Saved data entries
==========

(** [Joi.string().uuid()]'s pattern test, [Object.values(InvoiceStatus)]
    and [mimeTypes.extension] ([false] is [None]) come from outside the
    router. *)
Variable uuid : string → bool.
Variable InvoiceStatus : list string.
Variable extension : string → option string.

(** A method of a collaborator: it may change the collaborator's state,
    and returns or raises. *)
Definition Method (A : Type) : Type := S → S * (JsError + A).

Record InvoicesService : Type := {
  createInvoice : CreateInvoiceOptions → Method Invoice;
  listInvoices : ListInvoicesOptions → Method (list Invoice);
  listCurrencies : Method (list string);
  getInvoiceById : string → Method (option Invoice);
  downloadInvoiceDocumentFile : string → Method (option InvoiceDocumentFile);
  updateInvoice : string → UpdateInvoiceOptions → Method Invoice;
}.

Record World : Type := { service_state : S; calls : list Event }.

Inductive Body : Type :=
| InvoiceBody (invoice : Invoice)
| InvoicesBody (invoices : list Invoice)
| CurrenciesBody (currencies : list string).

(** How a route ends: [res.status(..).json(..)], [res.set(..)] followed by
    [res.send(..)], or [next(err)]. *)
Inductive Outcome : Type :=
| ResJson (statusCode : nat) (body : Body)
| ResSend (headers : Headers) (body : Buffer)
| Next (err : JsError).

(** *** The handler monad *)

Definition Eff (A : Type) : Type := World → World * (JsError + A).

#[global] Instance Eff_ret : MRet Eff := λ A a w, (w, inr a).

#[global] Instance Eff_bind : MBind Eff := λ A B k m w,
  match m w with
  | (w', inl err) => (w', inl err)
  | (w', inr a) => k a w'
  end.

Definition throw {A : Type} (err : JsError) : Eff A := λ w, (w, inl err).

Definition raisedBy {A : Type} (r : JsError + A) : option JsError :=
  match r with
  | inl err => Some err
  | inr _ => None
  end.

(** Calling (and awaiting) a method of the service. *)
Definition invoke {A : Type} (c : Call) (method : Method A) : Eff A := λ w,
  let '(s, r) := method (service_state w) in
  ({| service_state := s;
      calls := calls w ++ [ {| call := c; raised := raisedBy r |} ] |}, r).

Definition Route : Type := World → World * Outcome.

(** [try { body } catch (err) { return next(err); }] *)
Definition try_next (body : Eff Outcome) : Route := λ w,
  match body w with
  | (w', inl err) => (w', Next err)
  | (w', inr out) => (w', out)
  end.

(** The validation middleware: the handler runs only on a valid request. *)
Definition celebrate {A : Type} (segment : Segments) (validated : option A)
    (handler : A → Route) : Route := λ w,
  match validated with
  | None => (w, Next (CelebrateError segment))
  | Some a => handler a w
  end.

Fixpoint array_map {A B : Type} (f : A → Eff B) (xs : list A) : Eff (list B) :=
  match xs with
  | [] => mret []
  | x :: rest => y ← f x; ys ← array_map f rest; mret (y :: ys)
  end.

Variable service : InvoicesService.

(** *** POST / *)

Definition postInvoice (files : option FileArray) : Route :=
  try_next (
    match files with
    | None => throw (RangeError "No files were uploaded")
    | Some fs =>
        let fileKeys := (map_to_list fs).*1 in
        if decide (length fileKeys = 0) then
          throw (RangeError "No files were uploaded")
        else if decide (length fileKeys ≠ 1) then
          throw (RangeError "Must upload a single file")
        else
          match fileKeys !! 0 ≫= λ key, fs !! key with
          | None => throw (TypeError "Cannot read properties of undefined")
          | Some invoiceFile =>
              let options :=
                {| document := {| content := get_data invoiceFile;
                                  mimeType := get_mimetype invoiceFile |} |} in
              invoice ← invoke (CreateInvoiceCall options)
                               (createInvoice service options);
              mret (ResJson StatusCodes.CREATED (InvoiceBody invoice))
          end
    end).

(** *** Schemas of the validation middleware *)

(** [Joi.string()]: a string other than the empty one. *)
Definition joi_string (s : string) : bool := bool_decide (s ≠ "").

(** [Joi.string().uuid()] *)
Definition joi_uuid (s : string) : bool := joi_string s && uuid s.

(** [Joi.string().valid(...Object.values(InvoiceStatus))]: one of the
    listed values, and nothing else. *)
Definition joi_status (s : string) : bool := bool_decide (s ∈ InvoiceStatus).

(** [Joi.array().items(item)], for an item schema on strings. *)
Definition joi_array (item : string → bool) (v : JsValue) : option (list string) :=
  match v with
  | JsArray items =>
      mapM (λ x, match x with
                 | JsString s => if item s then Some s else None
                 | _ => None
                 end) items
  | _ => None
  end.

(** A key that is not [required()]. *)
Definition joi_optional {A : Type} (schema : JsValue → option A)
    (v : option JsValue) : option (option A) :=
  match v with
  | None => Some None
  | Some x => Some <$> schema x
  end.

(** [req.query] once validated. *)
Record ListQuery : Type := {
  query_ids : option (list string);
  query_statuses : option (list string);
  query_vendorIds : option (list string);
  query_orderBy : option (list string);
}.

Definition listQueryKeys : gset string :=
  {[ "ids"; "statuses"; "vendorIds"; "orderBy" ]}.

Definition listQuerySchema (query : gmap string JsValue) : option ListQuery :=
  if bool_decide (dom query ⊆ listQueryKeys) then
    ids ← joi_optional (joi_array joi_uuid) (query !! "ids");
    statuses ← joi_optional (joi_array joi_status) (query !! "statuses");
    vendorIds ← joi_optional (joi_array joi_uuid) (query !! "vendorIds");
    orderBy ← joi_optional (joi_array joi_string) (query !! "orderBy");
    Some {| query_ids := ids; query_statuses := statuses;
            query_vendorIds := vendorIds; query_orderBy := orderBy |}
  else None.

(** [Joi.string().uuid().required()] on [req.params.invoiceId]. *)
Definition invoiceIdSchema (invoiceId : string) : option string :=
  if joi_uuid invoiceId then Some invoiceId else None.

Definition statusBodySchema (body : gmap string JsValue)
    : option (gmap string JsValue) :=
  if bool_decide (dom body ⊆ ({[ "status" ]} : gset string)) then
    match body !! "status" with
    | None => Some body
    | Some (JsString s) => if joi_status s then Some body else None
    | Some _ => None
    end
  else None.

==========

_TASK OBJECTIVE_
Repeat, without changes, every line from the one that contains "if bool_decide (dom body" through the final line of the data.

_TASK OUTPUT_
  if bool_decide (dom body ⊆ ({[ "status" ]} : gset string)) then
    match body !! "status" with
    | None => Some body
    | Some (JsString s) => if joi_status s then Some body else None
    | Some _ => None
    end
  else None.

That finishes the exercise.